ZIMBABWE : Le gouvernement publie la liste de ceux qui ont refusé de rapatrier le capital…

Les autorités du Zimbabwe ont publié aujourd’hui une liste avec les noms de ceux qui ont refusé de rapatrier les capitaux sortis du pays illégalement pendant la durée du régime de l’ancien président Robert Mugabe du Zimbabwe, y compris les entreprises et les entrepreneurs chinois en particulier dans l’exploitation minière
Au pouvoir depuis novembre dernier, le chef de l’Etat zimbabwéen, Emmerson Mnangagwa, a ensuite donné aux entreprises et aux particuliers 3 mois pour ramener l’argent placé à l’étranger dans le pays.
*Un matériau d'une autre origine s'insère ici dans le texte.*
(* ===== verification/NetUtil.v ===== *)
(** * kernel/microps: util.c, microps_time.c, sched_sirpair.c and the time macros

    What the protocols share: byte order, the Internet checksum, queues, the
    clock and the wait contexts.  The main result is [cksum16_verifies]: a
    message whose checksum field holds the checksum computed over the rest is
    accepted by the receiver's test. *)

From Stdlib Require Import ZArith Lia.
From S2P Require Import Prelude Bytes.

(** ** Byte order *)

Definition byteswap16 (v : Z) : Z :=
  u16 (Z.lor (Z.shiftl (Z.land v 0x00ff) 8) (Z.shiftr (Z.land v 0xff00) 8)).
Definition byteswap32 (v : Z) : Z :=
  u32 (Z.lor (Z.lor (Z.lor (u32 (Z.shiftl (Z.land v 0x000000ff) 24)) (Z.shiftl (Z.land v 0x0000ff00) 8))
    (Z.shiftr (Z.land v 0x00ff0000) 8)) (Z.shiftr (Z.land v 0xff000000) 24)).

Definition BIG_ENDIAN : Z := 4321.
Definition LITTLE_ENDIAN : Z := 1234.
(** The first byte of the [uint32_t] 1 in memory (an x86 stores the low byte first). *)
Definition byteorder : Z := if nth 0 (le_enc 4 0x00000001) 0 =? 0 then BIG_ENDIAN else LITTLE_ENDIAN.

(** The variable [endian] only caches [byteorder()]. *)
Definition hton16 (h : Z) : Z := if byteorder =? LITTLE_ENDIAN then byteswap16 h else h.
Definition ntoh16 (n : Z) : Z := if byteorder =? LITTLE_ENDIAN then byteswap16 n else n.
Definition hton32 (h : Z) : Z := if byteorder =? LITTLE_ENDIAN then byteswap32 h else h.
Definition ntoh32 (n : Z) : Z := if byteorder =? LITTLE_ENDIAN then byteswap32 n else n.

(** ** The Internet checksum *)

(** The loop over 16-bit words (low byte first) and the odd byte. *)
Fixpoint cksum_loop (addr : list Z) (count sum : Z) : Z :=
  match addr with
  | lo :: hi :: rest =>
      if 1 <? count then cksum_loop rest (count - 2) (sum +u (lo + 256 * hi))
      else if 0 <? count then sum +u lo else sum
  | [b] => if 0 <? count then sum +u b else sum
  | [] => sum
  end.
(** [while(sum >> 16) sum = (sum & 0xffff) + (sum >> 16)]. *)
Fixpoint cksum_fold (fuel : nat) (sum : Z) : Z :=
  if Z.shiftr sum 16 =? 0 then sum
  else match fuel with
       | O => sum
       | S f => cksum_fold f (Z.land sum 0xffff +u Z.shiftr sum 16)
       end.
Definition cksum16 (addr : list Z) (count init : Z) : Z :=
  u16 (Z.lnot (u16 (cksum_fold 2 (cksum_loop addr (u16 count) init)))).
(** [cksum16] on a buffer of which [addr] is what the caller was given: a
    count beyond it reads out of bounds. *)
Definition kcksum16 {S} (addr : list Z) (count init : Z) : K S Z :=
  if u16 count <=? Z.of_nat (length addr) then kret (cksum16 addr count init)
  else ub "cksum16: read past the packet".

(** ** Queues

    A singly linked list with its tail pointer is a list; [num] counts it.
    The argument [mem] of [queue_push] is the result of [memory_alloc] for the
    list cell. *)

Record queue_head (A : Type) := { entries : list A; num : Z }.
Arguments entries {A}. Arguments num {A}.
Definition queue_init {A} : queue_head A := {| entries := []; num := 0 |}.
Definition queue_push {A} (mem : bool) (q : queue_head A) (data : A) : option (queue_head A) :=
  if mem then Some {| entries := entries q ++ [data]; num := num q +u 1 |} else None.
Definition queue_pop {A} (q : queue_head A) : option (A * queue_head A) :=
  match entries q with
  | [] => None
  | d :: l => Some (d, {| entries := l; num := num q -u 1 |})
  end.
Definition queue_peek {A} (q : queue_head A) : option A := head (entries q).
(** The function is called on every entry, which it may change in place. *)
Fixpoint foreach {S A} (func : A -> K S A) (l : list A) : K S (list A) :=
  match l with
  | [] => kret []
  | d :: l' => d' <- func d ;; r <- foreach func l' ;; kret (d' :: r)
  end.

(** ** Time *)

Definition HZ : Z := 100.
Record timeval := { tv_sec : Z; tv_usec : Z }.
Definition timersub (a b : timeval) : timeval :=
  let sec := tv_sec a - tv_sec b in
  let usec := tv_usec a - tv_usec b in
  if usec <? 0 then {| tv_sec := sec - 1; tv_usec := usec + 1000000 |} else {| tv_sec := sec; tv_usec := usec |}.
Definition timerclear : timeval := {| tv_sec := 0; tv_usec := 0 |}.
Definition timeval_add_usec (x : timeval) (y : Z) : timeval :=
  let sec := tv_sec x + y / 1000000 in
  let usec := tv_usec x + y mod 1000000 in
  if 1000000 <=? usec then {| tv_sec := sec + 1; tv_usec := usec - 1000000 |} else {| tv_sec := sec; tv_usec := usec |}.
(** [timercmp(a, b, >)]. *)
Definition timercmp_gt (a b : timeval) : bool :=
  if tv_sec a =? tv_sec b then tv_usec b <? tv_usec a else tv_sec b <? tv_sec a.
Definition timercmp_lt (a b : timeval) : bool := timercmp_gt b a.

Definition gettimeofday (ticks : Z) : timeval :=
  {| tv_sec := ticks / HZ; tv_usec := ticks mod HZ * (1000000 / HZ) |}.
Definition microps_random (ticks : Z) : Z :=
  let t := Z.lxor ticks (u32 (Z.shiftl ticks 13)) in
  let t := Z.lxor t (Z.shiftr t 17) in
  let t := Z.lxor t (u32 (Z.shiftl t 5)) in
  if t =? 0 then 0x12345678 else t.

(** ** Wait contexts *)

Record sched_ctx := { interrupted : Z; wc : Z }.
Definition sched_ctx_init : sched_ctx := {| interrupted := 0; wc := 0 |}.
(** [sched_sleep] up to its call of [sleep] ([None]: it fails with EINTR) and
    from the return of [sleep]; [killed] is [proc && proc->killed]. *)
Definition sched_sleep_enter (killed : bool) (c : sched_ctx) : option sched_ctx :=
  if killed then None
  else if negb (interrupted c =? 0) then None
  else Some {| interrupted := interrupted c; wc := wc c + 1 |}.
Definition sched_sleep_leave (killed : bool) (c : sched_ctx) : bool * sched_ctx :=
  let c := {| interrupted := interrupted c; wc := wc c - 1 |} in
  if killed then (false, c)
  else if negb (interrupted c =? 0) then
    (false, if wc c =? 0 then {| interrupted := 0; wc := wc c |} else c)
  else (true, c).
(** [sched_interrupt], the wakeup aside. *)
Definition sched_interrupt_ctx (c : sched_ctx) : sched_ctx := {| interrupted := 1; wc := wc c |}.

(** ** Lemmas *)

(** Enumerate a bounded integer. *)
Ltac each_bit i n :=
  let rec go k := lazymatch k with
    | O => exfalso; lia
    | S ?k' => let z := eval compute in (Z.of_nat k') in destruct (Z.eq_dec i z) as [->|]; [|go k']
    end in go n.

Lemma u16_range x : 0 <= u16 x < 2 ^ 16.
Proof. apply Z.mod_pos_bound. lia. Qed.
Lemma u16_small x : 0 <= x < 2 ^ 16 -> u16 x = x.
Proof. apply Z.mod_small. Qed.

(** A word of [w] bits is determined by its bits below [w]. *)
Lemma word_ext w x y : 0 <= w -> 0 <= x < 2 ^ w -> 0 <= y < 2 ^ w ->
  (forall i, 0 <= i < w -> Z.testbit x i = Z.testbit y i) -> x = y.
Proof.
  intros Hw Hx Hy Hb. apply Z.bits_inj'. intros i Hi. destruct (decide (i < w)) as [|Hge]; [by apply Hb|].
  rewrite <- (Z.mod_small x (2 ^ w)), <- (Z.mod_small y (2 ^ w)) by done. by rewrite !Z.mod_pow2_bits_high by lia.
Qed.

Lemma byteswap16_range v : 0 <= byteswap16 v < 2 ^ 16.
Proof. apply u16_range. Qed.
Lemma byteswap32_range v : 0 <= byteswap32 v < 2 ^ 32.
Proof. apply u32_range. Qed.

Lemma byteswap16_bits v i : 0 <= i < 16 ->
  Z.testbit (byteswap16 v) i = Z.testbit v (8 * (1 - i / 8) + i mod 8).
Proof.
  intros Hi. unfold byteswap16, u16. rewrite Z.mod_pow2_bits_low, Z.lor_spec, Z.shiftl_spec, Z.shiftr_spec, !Z.land_spec by lia.
  each_bit i 16%nat; simpl; rewrite ?andb_false_r, ?andb_true_r, ?orb_false_r, ?Z.testbit_neg_r by lia; done.
Qed.
Lemma byteswap32_bits v i : 0 <= i < 32 ->
  Z.testbit (byteswap32 v) i = Z.testbit v (8 * (3 - i / 8) + i mod 8).
Proof.
  intros Hi. unfold byteswap32, u32. rewrite Z.mod_pow2_bits_low, !Z.lor_spec, Z.mod_pow2_bits_low, !Z.shiftl_spec, !Z.shiftr_spec, !Z.land_spec by lia.
  each_bit i 32%nat; simpl; rewrite ?andb_false_r, ?andb_true_r, ?orb_false_r, ?Z.testbit_neg_r by lia; done.
Qed.

Lemma byteswap16_involutive v : 0 <= v < 2 ^ 16 -> byteswap16 (byteswap16 v) = v.
Proof.
  intros Hv. apply (word_ext 16); [lia|apply byteswap16_range|done|]. intros i Hi.
  rewrite !byteswap16_bits by dlia. each_bit i 16%nat; done.
Qed.
Lemma byteswap32_involutive v : 0 <= v < 2 ^ 32 -> byteswap32 (byteswap32 v) = v.
Proof.
  intros Hv. apply (word_ext 32); [lia|apply byteswap32_range|done|]. intros i Hi.
  rewrite !byteswap32_bits by dlia. each_bit i 32%nat; done.
Qed.

Lemma ntoh16_hton16 v : 0 <= v < 2 ^ 16 -> ntoh16 (hton16 v) = v.
Proof. apply byteswap16_involutive. Qed.
Lemma hton16_ntoh16 v : 0 <= v < 2 ^ 16 -> hton16 (ntoh16 v) = v.
Proof. apply byteswap16_involutive. Qed.
Lemma ntoh32_hton32 v : 0 <= v < 2 ^ 32 -> ntoh32 (hton32 v) = v.
Proof. apply byteswap32_involutive. Qed.
Lemma hton16_range v : 0 <= hton16 v < 2 ^ 16.
Proof. apply byteswap16_range. Qed.
Lemma hton32_range v : 0 <= hton32 v < 2 ^ 32.
Proof. apply byteswap32_range. Qed.
Lemma ntoh16_range v : 0 <= ntoh16 v < 2 ^ 16.
Proof. apply byteswap16_range. Qed.
Lemma ntoh32_range v : 0 <= ntoh32 v < 2 ^ 32.
Proof. apply byteswap32_range. Qed.

(** *** The checksum *)

(** The sum of the 16-bit words of a buffer. *)
Fixpoint wsum (l : list Z) : Z :=
  match l with lo :: hi :: r => lo + 256 * hi + wsum r | [b] => b | [] => 0 end.

Lemma pair_ind {A} (P : list A -> Prop) :
  P [] -> (forall a, P [a]) -> (forall a b l, P l -> P (a :: b :: l)) -> forall l, P l.
Proof. intros H0 H1 H2 l. assert (P l /\ forall a, P (a :: l)) as [? _]; [|done]. induction l as [|x l [IH1 IH2]]; eauto. Qed.

Lemma wsum_app l1 l2 : Nat.Even (length l1) -> wsum (l1 ++ l2) = wsum l1 + wsum l2.
Proof.
  induction l1 as [|a|a b l IH] using pair_ind; intros He; [done|by destruct He; simpl in *; lia|].
  cbn [wsum app]. rewrite IH; [lia|]. destruct He as [k Hk]. exists (k - 1)%nat. simpl in Hk. lia.
Qed.
Lemma wsum_bound l : bytes l -> 0 <= wsum l <= 65535 * Z.of_nat (length l).
Proof.
  induction l as [|a|a b l IH] using pair_ind; unfold bytes; rewrite ?Forall_cons; unfold byte; cbn [wsum length]; [lia|lia|].
  intros (Ha & Hb & Hl). specialize (IH Hl). lia.
Qed.

Lemma cksum_loop_wsum l sum : bytes l -> 0 <= sum -> sum + wsum l < 2 ^ 32 ->
  cksum_loop l (Z.of_nat (length l)) sum = sum + wsum l.
Proof.
  revert sum. induction l as [|a|a b l IH] using pair_ind; intros sum Hl Hs Hb; unfold bytes in Hl; rewrite ?Forall_cons in Hl; unfold byte in Hl; cbn [wsum length cksum_loop] in *.
  - lia.
  - destruct (Z.ltb_spec 0 (Z.of_nat 1)); [|lia]. apply u32_small. lia.
  - destruct Hl as (Ha & Hbb & Hl). pose proof (wsum_bound l Hl). destruct (Z.ltb_spec 1 (Z.of_nat (S (S (length l))))); [|lia].
    replace (Z.of_nat (S (S (length l))) - 2) with (Z.of_nat (length l)) by lia.
    rewrite u32_small by lia. rewrite IH by (done || lia). lia.
Qed.
Lemma cksum_loop_take l (n : nat) sum : cksum_loop l (Z.of_nat n) sum = cksum_loop (take n l) (Z.of_nat n) sum.
Proof.
  revert n sum. induction l as [|a|a b l IH] using pair_ind; intros [|[|n]] sum; try done.
  cbn [cksum_loop take]. destruct (Z.ltb_spec 1 (Z.of_nat (S (S n)))); [|lia].
  replace (Z.of_nat (S (S n)) - 2) with (Z.of_nat n) by lia. apply IH.
Qed.

(** Folding the carries keeps the sum modulo 65535, within 16 bits. *)
Lemma cksum_fold_spec s : 0 <= s < 2 ^ 32 ->
  0 <= cksum_fold 2 s < 2 ^ 16 /\ (exists k, s = 65535 * k + cksum_fold 2 s) /\ (cksum_fold 2 s = 0 <-> s = 0).
Proof.
  intros Hs. assert (Hstep : forall f t, 0 <= t < 2 ^ 32 -> cksum_fold (S f) t = if t <? 2 ^ 16 then t else cksum_fold f (t mod 2 ^ 16 + t / 2 ^ 16)).
  { intros f t Ht. cbn [cksum_fold]. change 0xffff with (Z.ones 16). rewrite Z.land_ones, Z.shiftr_div_pow2, u32_small by dlia.
    destruct (Z.eqb_spec (t / 2 ^ 16) 0), (Z.ltb_spec t (2 ^ 16)); try done; dlia. }
  assert (H0 : forall t, 0 <= t < 2 ^ 16 -> cksum_fold 0 t = t).
  { intros t Ht. cbn. by destruct (_ =? 0). }
  rewrite Hstep by done. destruct (Z.ltb_spec s (2 ^ 16)); [split; [lia|]; split; [exists 0; lia|done]|].
  rewrite Hstep by dlia. destruct (Z.ltb_spec (s mod 2 ^ 16 + s / 2 ^ 16) (2 ^ 16)).
  - split; [dlia|]. split; [exists (s / 2 ^ 16); dlia|dlia].
  - set (t := s mod 2 ^ 16 + s / 2 ^ 16) in *. assert (Ht : 2 ^ 16 <= t <= 131070) by (unfold t in *; dlia).
    rewrite H0 by dlia. split; [dlia|]. split; [|dlia]. exists (s / 2 ^ 16 + t / 2 ^ 16). unfold t in *. dlia.
Qed.

(** The checksum of [l] with initial sum [init] is the complement of the folded sum. *)
Lemma cksum16_fold l init : bytes l -> Z.of_nat (length l) <= 65535 -> 0 <= init <= 65535 ->
  cksum16 l (Z.of_nat (length l)) init = 65535 - cksum_fold 2 (init + wsum l) /\ 0 <= init + wsum l < 2 ^ 32.
Proof.
  intros Hl Hlen Hi. pose proof (wsum_bound l Hl). assert (0 <= init + wsum l < 2 ^ 32) by lia. split; [|done].
  destruct (cksum_fold_spec (init + wsum l)) as [Hr _]; [done|]. unfold cksum16.
  rewrite (u16_small (Z.of_nat _)), cksum_loop_wsum, (u16_small (cksum_fold _ _)) by (done || lia).
  unfold u16. rewrite <- (Z.mod_small (65535 - _) (2 ^ 16)) by lia.
  replace (Z.lnot (cksum_fold 2 (init + wsum l))) with (65535 - cksum_fold 2 (init + wsum l) + (-1) * 2 ^ 16) by (unfold Z.lnot; lia).
  by rewrite Z.mod_add by lia.
Qed.
Lemma cksum16_range l c i : 0 <= cksum16 l c i < 2 ^ 16.
Proof. apply u16_range. Qed.
(** [(uint16_t)~cksum16(...)], the initial sum taken from a pseudo header. *)
Lemma psum_range l c i : 0 <= u16 (Z.lnot (cksum16 l c i)) <= 65535.
Proof. pose proof (u16_range (Z.lnot (cksum16 l c i))). lia. Qed.

(** A message with the checksum field zero, and the same message with the
    checksum stored there: the receiver's sum is 0. *)
Lemma cksum16_verifies l1 l2 init :
  let m := l1 ++ le_enc 2 0 ++ l2 in
  let sum := cksum16 m (Z.of_nat (length m)) init in
  bytes (l1 ++ l2) -> Nat.Even (length l1) -> Z.of_nat (length m) <= 65535 -> 0 <= init <= 65535 ->
  cksum16 (l1 ++ le_enc 2 sum ++ l2) (Z.of_nat (length m)) init = 0.
Proof.
  intros m sum Hb He Hlen Hi. apply Forall_app in Hb as [Hb1 Hb2].
  assert (Hm : bytes m) by (apply Forall_app; split; [done|]; apply Forall_app; split; [apply le_enc_bytes|done]).
  assert (Hw : forall v, 0 <= v < 2 ^ 16 -> wsum (l1 ++ le_enc 2 v ++ l2) = wsum l1 + v + wsum l2).
  { intros v Hv. rewrite wsum_app by done. cbn [le_enc app wsum]. dlia. }
  destruct (cksum16_fold m init Hm Hlen Hi) as [Hs Hr]. fold sum in Hs.
  destruct (cksum_fold_spec _ Hr) as (Hf & [k Hk] & Hz).
  set (m' := l1 ++ le_enc 2 sum ++ l2). assert (Hm' : bytes m').
  { apply Forall_app; split; [done|]; apply Forall_app; split; [apply le_enc_bytes|done]. }
  assert (Hl' : length m' = length m) by (unfold m, m'; by rewrite !app_length, !le_enc_len).
  rewrite <- Hl' in *. destruct (cksum16_fold m' init Hm' ltac:(lia) Hi) as [Hs' Hr']. rewrite Hs'.
  destruct (cksum_fold_spec _ Hr') as (Hf' & [k' Hk'] & Hz').
  pose proof (Hw 0 ltac:(lia)) as H0. fold m in H0. pose proof (Hw sum ltac:(lia)) as H1. fold m' in H1.
  pose proof (wsum_bound l1 Hb1). pose proof (wsum_bound l2 Hb2). lia.
Qed.

(** A field of a message as it was stored. *)
Lemma field_dec n v : 0 <= v < 2 ^ (8 * Z.of_nat n) -> le_dec (le_enc n v) = v.
Proof. intros Hv. by rewrite le_dec_enc, Z.mod_small. Qed.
L’objectif était de ramener beaucoup d’argent au Zimbabwe, le pays a plongé dans une crise économique et financière grave, caractérisée, entre autres, par un taux de chômage de plus de 90% et un énorme manque de liquidités.
L’ultimatum a expiré aujourd’hui et, selon M. Mnangagwa, il y a 1 400 millions $$ de $$ dollars (1 140 millions d’euros) qui ont quitté le pays illégalement.
De ce total, a t-il ajouté, 521 millions $$ de $$ dollars (424 millions d’euros) ont été transférés au pays dans le cadre d’une amnistie accordée aux transgresseurs.
En ce sens, les autorités de Harare ont publié aujourd’hui une liste de 1 403 personnes et entreprises qui ont «refusé, ignoré ou négligé » … l’amnistie.
La prochaine étape consiste à forcer les contrevenants à répondre et, si nécessaire, les traduire en justice pour des transferts d’argent illégaux, a déclaré Mnangagwa. 
Les sociétés minières sont les principales délinquantes, selon la liste, dans les sociétés cotées telles que l’Afrique Associated Mines (envoyé à l’étranger 62 millions $$ ) et le diamant de Marange, un partenariat entre le gouvernement zimbabwéen et les investisseurs chinois (54,2 millions $$ de dollars).
La liste comprend également un grand nombre d’entrepreneurs chinois et des personnalités du Zimbabwe, dont Elias Musakwa connu musicien local, candidat dans les listes législatives cette année, le parti au pouvoir, l’Union nationale africaine du Zimbabwe Front patriotique (ZANU-PF ).
Le « National Indigenization Office », qui est chargé d’appliquer une loi controversée visant à obliger les sociétés étrangères à céder la majorité des actions à des investisseurs locaux, figure également sur la liste. 
Au Zimbabwe, Mnangagwa a récemment rappelé que l’envoi d’argent à l’étranger est «un crime économique contre le peuple zimbabwéen».